------ Data records ------
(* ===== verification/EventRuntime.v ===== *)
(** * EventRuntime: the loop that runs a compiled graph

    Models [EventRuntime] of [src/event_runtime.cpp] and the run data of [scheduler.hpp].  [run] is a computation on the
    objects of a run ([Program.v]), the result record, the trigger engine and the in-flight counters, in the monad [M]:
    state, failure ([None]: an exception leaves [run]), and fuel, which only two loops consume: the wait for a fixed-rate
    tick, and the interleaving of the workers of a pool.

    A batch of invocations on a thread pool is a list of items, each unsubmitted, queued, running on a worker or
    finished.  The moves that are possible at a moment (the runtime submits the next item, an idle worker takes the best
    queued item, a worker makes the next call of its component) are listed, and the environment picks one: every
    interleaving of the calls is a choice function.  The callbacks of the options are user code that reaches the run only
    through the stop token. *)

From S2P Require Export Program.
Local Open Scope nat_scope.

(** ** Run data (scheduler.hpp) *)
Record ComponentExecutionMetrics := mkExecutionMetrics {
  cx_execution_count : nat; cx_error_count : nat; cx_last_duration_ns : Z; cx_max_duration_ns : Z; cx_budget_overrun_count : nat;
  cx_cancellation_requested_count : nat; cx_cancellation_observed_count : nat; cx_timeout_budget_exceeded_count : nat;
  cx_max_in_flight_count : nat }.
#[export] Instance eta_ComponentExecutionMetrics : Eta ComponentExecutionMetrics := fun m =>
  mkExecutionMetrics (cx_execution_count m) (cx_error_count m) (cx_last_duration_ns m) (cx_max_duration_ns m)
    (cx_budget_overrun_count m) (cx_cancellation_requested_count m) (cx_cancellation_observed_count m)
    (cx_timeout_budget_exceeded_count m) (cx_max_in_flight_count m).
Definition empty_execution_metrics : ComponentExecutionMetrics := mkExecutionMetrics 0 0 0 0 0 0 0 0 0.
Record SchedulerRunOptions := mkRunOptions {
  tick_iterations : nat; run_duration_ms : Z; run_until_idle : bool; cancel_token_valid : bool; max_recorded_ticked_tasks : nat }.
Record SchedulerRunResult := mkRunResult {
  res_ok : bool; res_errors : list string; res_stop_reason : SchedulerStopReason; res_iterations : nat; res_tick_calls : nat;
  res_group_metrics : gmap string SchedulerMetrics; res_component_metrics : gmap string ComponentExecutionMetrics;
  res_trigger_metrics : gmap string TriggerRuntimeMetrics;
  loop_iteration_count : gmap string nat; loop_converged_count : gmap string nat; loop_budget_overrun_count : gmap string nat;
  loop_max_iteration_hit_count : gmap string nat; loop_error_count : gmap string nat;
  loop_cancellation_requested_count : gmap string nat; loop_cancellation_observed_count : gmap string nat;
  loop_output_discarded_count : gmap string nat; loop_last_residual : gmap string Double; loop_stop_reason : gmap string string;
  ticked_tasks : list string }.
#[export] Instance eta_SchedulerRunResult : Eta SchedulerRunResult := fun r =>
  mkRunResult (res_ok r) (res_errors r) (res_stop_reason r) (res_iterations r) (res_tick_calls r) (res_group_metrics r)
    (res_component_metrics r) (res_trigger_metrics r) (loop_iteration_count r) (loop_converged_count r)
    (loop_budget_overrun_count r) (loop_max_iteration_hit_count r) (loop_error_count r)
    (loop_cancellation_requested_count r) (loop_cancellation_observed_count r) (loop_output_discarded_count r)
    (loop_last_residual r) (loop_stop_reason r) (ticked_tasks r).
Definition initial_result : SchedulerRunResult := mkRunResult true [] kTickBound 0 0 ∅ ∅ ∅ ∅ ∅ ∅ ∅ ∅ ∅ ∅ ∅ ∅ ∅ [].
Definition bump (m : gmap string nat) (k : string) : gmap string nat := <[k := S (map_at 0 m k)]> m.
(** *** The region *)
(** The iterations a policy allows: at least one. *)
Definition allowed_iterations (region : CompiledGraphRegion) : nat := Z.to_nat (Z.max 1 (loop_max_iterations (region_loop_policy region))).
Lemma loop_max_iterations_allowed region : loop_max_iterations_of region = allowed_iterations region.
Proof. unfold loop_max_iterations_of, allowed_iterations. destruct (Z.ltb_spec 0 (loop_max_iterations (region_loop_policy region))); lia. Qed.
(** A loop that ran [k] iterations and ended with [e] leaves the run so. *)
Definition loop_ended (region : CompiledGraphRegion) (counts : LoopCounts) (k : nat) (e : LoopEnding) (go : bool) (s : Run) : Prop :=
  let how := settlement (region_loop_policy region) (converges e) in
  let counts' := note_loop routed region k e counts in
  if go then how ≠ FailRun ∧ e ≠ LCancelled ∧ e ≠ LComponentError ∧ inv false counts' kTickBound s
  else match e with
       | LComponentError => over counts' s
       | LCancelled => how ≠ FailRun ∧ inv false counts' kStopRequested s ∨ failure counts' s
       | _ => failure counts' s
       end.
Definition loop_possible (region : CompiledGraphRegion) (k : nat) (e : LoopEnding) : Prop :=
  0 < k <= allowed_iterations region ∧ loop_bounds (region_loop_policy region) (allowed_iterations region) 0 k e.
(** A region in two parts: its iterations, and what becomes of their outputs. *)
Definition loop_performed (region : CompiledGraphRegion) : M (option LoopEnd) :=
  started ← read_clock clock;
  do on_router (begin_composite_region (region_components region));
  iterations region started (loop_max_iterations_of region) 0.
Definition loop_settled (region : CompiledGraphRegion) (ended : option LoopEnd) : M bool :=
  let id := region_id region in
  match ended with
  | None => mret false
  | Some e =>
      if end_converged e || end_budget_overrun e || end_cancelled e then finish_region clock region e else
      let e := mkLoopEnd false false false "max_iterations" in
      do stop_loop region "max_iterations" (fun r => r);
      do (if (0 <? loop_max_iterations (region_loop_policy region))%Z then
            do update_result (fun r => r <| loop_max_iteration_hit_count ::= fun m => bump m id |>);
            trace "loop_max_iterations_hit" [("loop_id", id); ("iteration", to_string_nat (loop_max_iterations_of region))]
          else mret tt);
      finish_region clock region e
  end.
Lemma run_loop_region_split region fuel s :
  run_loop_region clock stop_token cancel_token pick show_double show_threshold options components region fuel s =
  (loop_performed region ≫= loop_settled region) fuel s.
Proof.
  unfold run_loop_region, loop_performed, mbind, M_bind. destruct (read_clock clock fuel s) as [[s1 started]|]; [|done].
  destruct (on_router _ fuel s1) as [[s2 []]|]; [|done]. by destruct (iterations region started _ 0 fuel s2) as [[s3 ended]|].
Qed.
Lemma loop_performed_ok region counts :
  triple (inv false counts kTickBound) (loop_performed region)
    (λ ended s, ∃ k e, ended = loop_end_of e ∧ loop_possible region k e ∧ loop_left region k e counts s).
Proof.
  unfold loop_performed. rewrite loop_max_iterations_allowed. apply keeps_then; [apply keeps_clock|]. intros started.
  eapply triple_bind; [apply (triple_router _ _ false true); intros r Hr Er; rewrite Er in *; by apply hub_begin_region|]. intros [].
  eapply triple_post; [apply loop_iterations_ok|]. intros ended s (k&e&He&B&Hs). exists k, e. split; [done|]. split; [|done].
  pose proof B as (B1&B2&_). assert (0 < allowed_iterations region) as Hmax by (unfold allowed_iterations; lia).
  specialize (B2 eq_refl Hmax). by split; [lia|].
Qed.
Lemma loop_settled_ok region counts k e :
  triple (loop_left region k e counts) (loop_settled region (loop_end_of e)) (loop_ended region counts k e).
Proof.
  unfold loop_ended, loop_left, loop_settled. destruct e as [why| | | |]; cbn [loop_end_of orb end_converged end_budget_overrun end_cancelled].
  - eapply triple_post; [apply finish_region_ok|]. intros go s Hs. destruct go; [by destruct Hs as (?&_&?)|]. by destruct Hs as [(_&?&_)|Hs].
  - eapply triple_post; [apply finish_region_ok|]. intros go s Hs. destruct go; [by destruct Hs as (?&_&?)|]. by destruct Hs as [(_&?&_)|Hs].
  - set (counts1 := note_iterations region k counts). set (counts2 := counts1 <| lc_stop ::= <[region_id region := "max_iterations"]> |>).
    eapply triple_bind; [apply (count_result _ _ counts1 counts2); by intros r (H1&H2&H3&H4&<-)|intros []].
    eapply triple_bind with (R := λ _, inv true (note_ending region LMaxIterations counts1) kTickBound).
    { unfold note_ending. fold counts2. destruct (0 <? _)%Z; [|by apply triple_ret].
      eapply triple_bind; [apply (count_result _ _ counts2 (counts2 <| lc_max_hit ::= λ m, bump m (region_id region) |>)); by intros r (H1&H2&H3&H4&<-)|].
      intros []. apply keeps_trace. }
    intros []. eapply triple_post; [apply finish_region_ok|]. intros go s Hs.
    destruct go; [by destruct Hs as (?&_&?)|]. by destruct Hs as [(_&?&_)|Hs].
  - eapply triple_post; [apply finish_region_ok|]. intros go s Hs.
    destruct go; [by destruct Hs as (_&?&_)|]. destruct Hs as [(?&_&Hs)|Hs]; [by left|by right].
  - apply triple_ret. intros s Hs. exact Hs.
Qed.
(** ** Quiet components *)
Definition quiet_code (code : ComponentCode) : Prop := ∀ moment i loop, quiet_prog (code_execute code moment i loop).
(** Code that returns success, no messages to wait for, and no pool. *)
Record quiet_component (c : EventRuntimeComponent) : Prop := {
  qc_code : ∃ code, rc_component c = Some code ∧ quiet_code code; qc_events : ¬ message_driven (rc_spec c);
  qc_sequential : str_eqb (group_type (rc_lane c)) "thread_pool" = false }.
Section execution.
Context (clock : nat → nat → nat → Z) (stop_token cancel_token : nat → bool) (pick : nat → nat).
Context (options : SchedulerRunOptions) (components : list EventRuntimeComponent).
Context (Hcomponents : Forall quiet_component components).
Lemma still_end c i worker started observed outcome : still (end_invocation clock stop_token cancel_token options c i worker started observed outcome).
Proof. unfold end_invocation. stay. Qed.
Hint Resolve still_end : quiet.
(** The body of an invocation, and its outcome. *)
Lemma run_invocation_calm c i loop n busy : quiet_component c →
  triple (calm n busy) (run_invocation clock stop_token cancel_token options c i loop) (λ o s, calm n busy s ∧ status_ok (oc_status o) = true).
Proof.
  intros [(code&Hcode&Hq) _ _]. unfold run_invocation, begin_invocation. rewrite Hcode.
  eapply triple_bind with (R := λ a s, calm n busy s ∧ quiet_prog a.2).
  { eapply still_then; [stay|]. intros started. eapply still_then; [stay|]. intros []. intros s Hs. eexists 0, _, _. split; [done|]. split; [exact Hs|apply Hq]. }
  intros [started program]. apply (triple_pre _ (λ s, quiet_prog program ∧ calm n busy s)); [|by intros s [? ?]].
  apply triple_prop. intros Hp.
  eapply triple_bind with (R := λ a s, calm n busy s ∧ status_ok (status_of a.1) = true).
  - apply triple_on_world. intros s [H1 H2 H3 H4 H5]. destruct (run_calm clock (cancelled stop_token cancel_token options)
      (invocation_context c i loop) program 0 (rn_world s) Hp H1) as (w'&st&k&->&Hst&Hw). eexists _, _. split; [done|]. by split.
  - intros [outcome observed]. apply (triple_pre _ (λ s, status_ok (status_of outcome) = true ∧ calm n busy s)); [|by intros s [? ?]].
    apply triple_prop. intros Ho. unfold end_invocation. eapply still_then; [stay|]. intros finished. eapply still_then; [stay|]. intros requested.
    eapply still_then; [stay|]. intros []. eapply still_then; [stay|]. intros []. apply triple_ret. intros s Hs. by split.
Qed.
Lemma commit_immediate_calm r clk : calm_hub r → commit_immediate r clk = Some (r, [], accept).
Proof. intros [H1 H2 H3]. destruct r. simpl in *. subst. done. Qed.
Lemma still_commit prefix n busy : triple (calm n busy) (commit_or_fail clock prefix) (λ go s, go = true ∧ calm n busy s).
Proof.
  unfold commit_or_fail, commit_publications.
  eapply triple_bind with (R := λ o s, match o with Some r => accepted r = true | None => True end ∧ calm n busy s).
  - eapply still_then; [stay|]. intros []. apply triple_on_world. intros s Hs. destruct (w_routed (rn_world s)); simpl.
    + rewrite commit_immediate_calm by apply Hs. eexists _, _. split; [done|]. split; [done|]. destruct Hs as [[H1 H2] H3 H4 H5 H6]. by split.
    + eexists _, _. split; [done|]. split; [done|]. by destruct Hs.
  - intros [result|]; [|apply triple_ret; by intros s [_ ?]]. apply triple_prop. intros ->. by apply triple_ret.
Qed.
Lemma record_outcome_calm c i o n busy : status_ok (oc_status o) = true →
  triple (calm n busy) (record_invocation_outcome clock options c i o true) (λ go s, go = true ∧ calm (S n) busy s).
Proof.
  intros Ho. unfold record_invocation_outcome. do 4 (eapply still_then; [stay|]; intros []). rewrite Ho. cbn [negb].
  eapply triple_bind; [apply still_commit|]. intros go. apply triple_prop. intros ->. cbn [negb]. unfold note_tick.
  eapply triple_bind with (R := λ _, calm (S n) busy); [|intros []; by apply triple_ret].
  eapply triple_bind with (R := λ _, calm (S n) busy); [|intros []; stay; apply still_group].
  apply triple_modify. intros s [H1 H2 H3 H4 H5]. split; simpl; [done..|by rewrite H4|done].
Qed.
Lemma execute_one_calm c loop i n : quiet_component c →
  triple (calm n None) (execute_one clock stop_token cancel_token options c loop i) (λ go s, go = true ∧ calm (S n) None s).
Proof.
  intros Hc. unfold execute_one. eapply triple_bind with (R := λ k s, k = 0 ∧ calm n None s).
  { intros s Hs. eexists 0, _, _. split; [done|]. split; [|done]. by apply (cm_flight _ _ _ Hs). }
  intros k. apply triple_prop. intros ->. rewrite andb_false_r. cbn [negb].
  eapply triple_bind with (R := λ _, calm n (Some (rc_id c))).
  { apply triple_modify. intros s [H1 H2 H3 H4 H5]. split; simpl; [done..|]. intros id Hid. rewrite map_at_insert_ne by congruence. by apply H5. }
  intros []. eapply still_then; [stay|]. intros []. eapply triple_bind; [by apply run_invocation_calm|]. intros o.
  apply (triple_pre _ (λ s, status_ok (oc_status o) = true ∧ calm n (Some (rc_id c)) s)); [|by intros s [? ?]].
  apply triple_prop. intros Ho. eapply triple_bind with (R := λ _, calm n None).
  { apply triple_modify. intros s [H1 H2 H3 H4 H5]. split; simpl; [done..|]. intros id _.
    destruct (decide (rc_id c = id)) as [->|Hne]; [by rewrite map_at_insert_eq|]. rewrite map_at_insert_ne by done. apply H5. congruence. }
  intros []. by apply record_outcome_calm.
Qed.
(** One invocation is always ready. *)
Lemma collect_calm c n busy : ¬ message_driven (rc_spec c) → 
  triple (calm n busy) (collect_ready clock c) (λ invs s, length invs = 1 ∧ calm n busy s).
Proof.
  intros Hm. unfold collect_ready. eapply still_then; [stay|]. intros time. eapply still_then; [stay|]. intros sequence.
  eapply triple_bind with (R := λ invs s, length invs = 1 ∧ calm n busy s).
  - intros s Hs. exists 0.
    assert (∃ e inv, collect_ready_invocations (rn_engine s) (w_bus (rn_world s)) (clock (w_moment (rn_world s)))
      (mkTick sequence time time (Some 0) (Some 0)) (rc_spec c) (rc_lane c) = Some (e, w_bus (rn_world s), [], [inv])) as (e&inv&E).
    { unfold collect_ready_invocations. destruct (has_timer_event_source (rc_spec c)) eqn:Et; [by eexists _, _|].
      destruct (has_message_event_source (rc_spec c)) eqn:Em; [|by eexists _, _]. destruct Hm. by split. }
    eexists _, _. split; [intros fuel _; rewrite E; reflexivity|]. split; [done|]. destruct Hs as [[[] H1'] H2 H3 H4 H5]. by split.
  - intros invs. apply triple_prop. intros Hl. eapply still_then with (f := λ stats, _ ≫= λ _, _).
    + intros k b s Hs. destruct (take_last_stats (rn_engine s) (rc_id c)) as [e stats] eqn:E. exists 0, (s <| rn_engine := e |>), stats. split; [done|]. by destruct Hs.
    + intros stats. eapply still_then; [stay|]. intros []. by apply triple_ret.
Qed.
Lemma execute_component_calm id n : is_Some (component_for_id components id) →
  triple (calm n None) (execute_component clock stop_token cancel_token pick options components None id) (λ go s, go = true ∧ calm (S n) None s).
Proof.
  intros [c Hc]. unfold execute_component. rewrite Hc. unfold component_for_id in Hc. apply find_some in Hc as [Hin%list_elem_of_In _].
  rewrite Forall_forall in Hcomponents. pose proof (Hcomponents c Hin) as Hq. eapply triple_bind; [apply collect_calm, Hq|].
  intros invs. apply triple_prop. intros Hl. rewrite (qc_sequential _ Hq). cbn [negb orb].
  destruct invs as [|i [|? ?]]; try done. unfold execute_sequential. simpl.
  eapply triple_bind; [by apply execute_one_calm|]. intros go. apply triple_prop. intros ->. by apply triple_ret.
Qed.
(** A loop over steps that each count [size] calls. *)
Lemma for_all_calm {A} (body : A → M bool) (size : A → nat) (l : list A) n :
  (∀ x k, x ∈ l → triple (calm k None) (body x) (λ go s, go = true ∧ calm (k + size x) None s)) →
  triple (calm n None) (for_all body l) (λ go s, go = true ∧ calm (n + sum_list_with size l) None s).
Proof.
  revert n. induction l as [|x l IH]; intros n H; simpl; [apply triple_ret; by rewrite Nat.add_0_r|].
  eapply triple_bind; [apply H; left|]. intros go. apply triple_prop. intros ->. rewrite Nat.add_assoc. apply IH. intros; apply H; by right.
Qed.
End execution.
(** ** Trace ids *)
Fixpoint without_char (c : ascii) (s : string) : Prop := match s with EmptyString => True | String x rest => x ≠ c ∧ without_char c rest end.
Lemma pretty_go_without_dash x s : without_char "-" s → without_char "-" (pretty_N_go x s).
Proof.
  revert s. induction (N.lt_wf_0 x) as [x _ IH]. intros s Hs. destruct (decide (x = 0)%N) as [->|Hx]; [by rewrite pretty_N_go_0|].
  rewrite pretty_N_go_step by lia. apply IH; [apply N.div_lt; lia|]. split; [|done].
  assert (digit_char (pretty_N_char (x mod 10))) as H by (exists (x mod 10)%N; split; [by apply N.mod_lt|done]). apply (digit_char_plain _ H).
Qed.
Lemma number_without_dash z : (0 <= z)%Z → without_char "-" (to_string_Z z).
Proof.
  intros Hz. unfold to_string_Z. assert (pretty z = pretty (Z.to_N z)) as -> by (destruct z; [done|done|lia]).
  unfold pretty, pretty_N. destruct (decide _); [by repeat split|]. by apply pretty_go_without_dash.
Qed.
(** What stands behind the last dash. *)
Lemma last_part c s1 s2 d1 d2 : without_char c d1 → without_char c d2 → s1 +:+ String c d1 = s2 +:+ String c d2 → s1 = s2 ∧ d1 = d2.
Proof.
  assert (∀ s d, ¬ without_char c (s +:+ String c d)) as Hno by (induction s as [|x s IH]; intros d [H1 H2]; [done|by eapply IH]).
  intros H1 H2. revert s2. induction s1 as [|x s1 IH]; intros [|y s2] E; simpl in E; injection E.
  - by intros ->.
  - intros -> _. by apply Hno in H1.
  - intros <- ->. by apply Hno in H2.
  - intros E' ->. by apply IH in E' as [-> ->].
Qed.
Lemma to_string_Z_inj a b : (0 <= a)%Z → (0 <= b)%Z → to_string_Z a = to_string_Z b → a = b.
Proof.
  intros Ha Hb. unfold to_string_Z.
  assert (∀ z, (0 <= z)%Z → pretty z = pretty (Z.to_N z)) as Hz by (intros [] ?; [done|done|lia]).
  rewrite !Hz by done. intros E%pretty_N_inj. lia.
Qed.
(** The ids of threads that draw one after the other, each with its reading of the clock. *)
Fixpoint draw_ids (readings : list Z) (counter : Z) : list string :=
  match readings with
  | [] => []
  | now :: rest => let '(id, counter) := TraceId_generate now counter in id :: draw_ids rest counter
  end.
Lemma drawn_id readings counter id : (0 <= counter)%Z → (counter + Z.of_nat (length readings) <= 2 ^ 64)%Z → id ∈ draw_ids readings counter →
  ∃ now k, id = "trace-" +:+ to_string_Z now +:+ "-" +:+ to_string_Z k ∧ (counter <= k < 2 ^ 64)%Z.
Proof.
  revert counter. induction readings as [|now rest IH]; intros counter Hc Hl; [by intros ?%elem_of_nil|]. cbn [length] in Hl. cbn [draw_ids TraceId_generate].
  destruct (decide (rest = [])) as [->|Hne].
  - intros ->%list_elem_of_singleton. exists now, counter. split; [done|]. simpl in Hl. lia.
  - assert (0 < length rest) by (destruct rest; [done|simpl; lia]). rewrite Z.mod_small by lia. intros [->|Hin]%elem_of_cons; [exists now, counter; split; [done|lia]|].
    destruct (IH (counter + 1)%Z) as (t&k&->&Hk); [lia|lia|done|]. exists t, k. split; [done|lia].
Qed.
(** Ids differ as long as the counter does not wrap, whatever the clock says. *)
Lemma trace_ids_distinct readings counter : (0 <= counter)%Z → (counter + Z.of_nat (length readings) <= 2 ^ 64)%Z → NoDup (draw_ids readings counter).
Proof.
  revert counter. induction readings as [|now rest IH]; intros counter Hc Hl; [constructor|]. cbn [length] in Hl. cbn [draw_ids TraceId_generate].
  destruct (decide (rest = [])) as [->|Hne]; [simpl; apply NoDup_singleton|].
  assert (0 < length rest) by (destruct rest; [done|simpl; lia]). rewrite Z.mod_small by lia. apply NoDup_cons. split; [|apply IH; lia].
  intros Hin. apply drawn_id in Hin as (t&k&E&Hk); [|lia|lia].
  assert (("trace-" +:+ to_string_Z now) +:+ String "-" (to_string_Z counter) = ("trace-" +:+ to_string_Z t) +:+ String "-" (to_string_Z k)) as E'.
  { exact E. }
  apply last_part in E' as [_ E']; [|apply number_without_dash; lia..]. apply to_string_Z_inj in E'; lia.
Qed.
------
> What needs to be done:
Reproduce exactly the lines above from the line with "intros id Hid." to the line with "Lemma execute_component_calm id", including both, and add nothing.

> Written response:
  { apply triple_modify. intros s [H1 H2 H3 H4 H5]. split; simpl; [done..|]. intros id Hid. rewrite map_at_insert_ne by congruence. by apply H5. }
  intros []. eapply still_then; [stay|]. intros []. eapply triple_bind; [by apply run_invocation_calm|]. intros o.
  apply (triple_pre _ (λ s, status_ok (oc_status o) = true ∧ calm n (Some (rc_id c)) s)); [|by intros s [? ?]].
  apply triple_prop. intros Ho. eapply triple_bind with (R := λ _, calm n None).
  { apply triple_modify. intros s [H1 H2 H3 H4 H5]. split; simpl; [done..|]. intros id _.
    destruct (decide (rc_id c = id)) as [->|Hne]; [by rewrite map_at_insert_eq|]. rewrite map_at_insert_ne by done. apply H5. congruence. }
  intros []. by apply record_outcome_calm.
Qed.
(** One invocation is always ready. *)
Lemma collect_calm c n busy : ¬ message_driven (rc_spec c) → 
  triple (calm n busy) (collect_ready clock c) (λ invs s, length invs = 1 ∧ calm n busy s).
Proof.
  intros Hm. unfold collect_ready. eapply still_then; [stay|]. intros time. eapply still_then; [stay|]. intros sequence.
  eapply triple_bind with (R := λ invs s, length invs = 1 ∧ calm n busy s).
  - intros s Hs. exists 0.
    assert (∃ e inv, collect_ready_invocations (rn_engine s) (w_bus (rn_world s)) (clock (w_moment (rn_world s)))
      (mkTick sequence time time (Some 0) (Some 0)) (rc_spec c) (rc_lane c) = Some (e, w_bus (rn_world s), [], [inv])) as (e&inv&E).
    { unfold collect_ready_invocations. destruct (has_timer_event_source (rc_spec c)) eqn:Et; [by eexists _, _|].
      destruct (has_message_event_source (rc_spec c)) eqn:Em; [|by eexists _, _]. destruct Hm. by split. }
    eexists _, _. split; [intros fuel _; rewrite E; reflexivity|]. split; [done|]. destruct Hs as [[[] H1'] H2 H3 H4 H5]. by split.
  - intros invs. apply triple_prop. intros Hl. eapply still_then with (f := λ stats, _ ≫= λ _, _).
    + intros k b s Hs. destruct (take_last_stats (rn_engine s) (rc_id c)) as [e stats] eqn:E. exists 0, (s <| rn_engine := e |>), stats. split; [done|]. by destruct Hs.
    + intros stats. eapply still_then; [stay|]. intros []. by apply triple_ret.
Qed.
Lemma execute_component_calm id n : is_Some (component_for_id components id) →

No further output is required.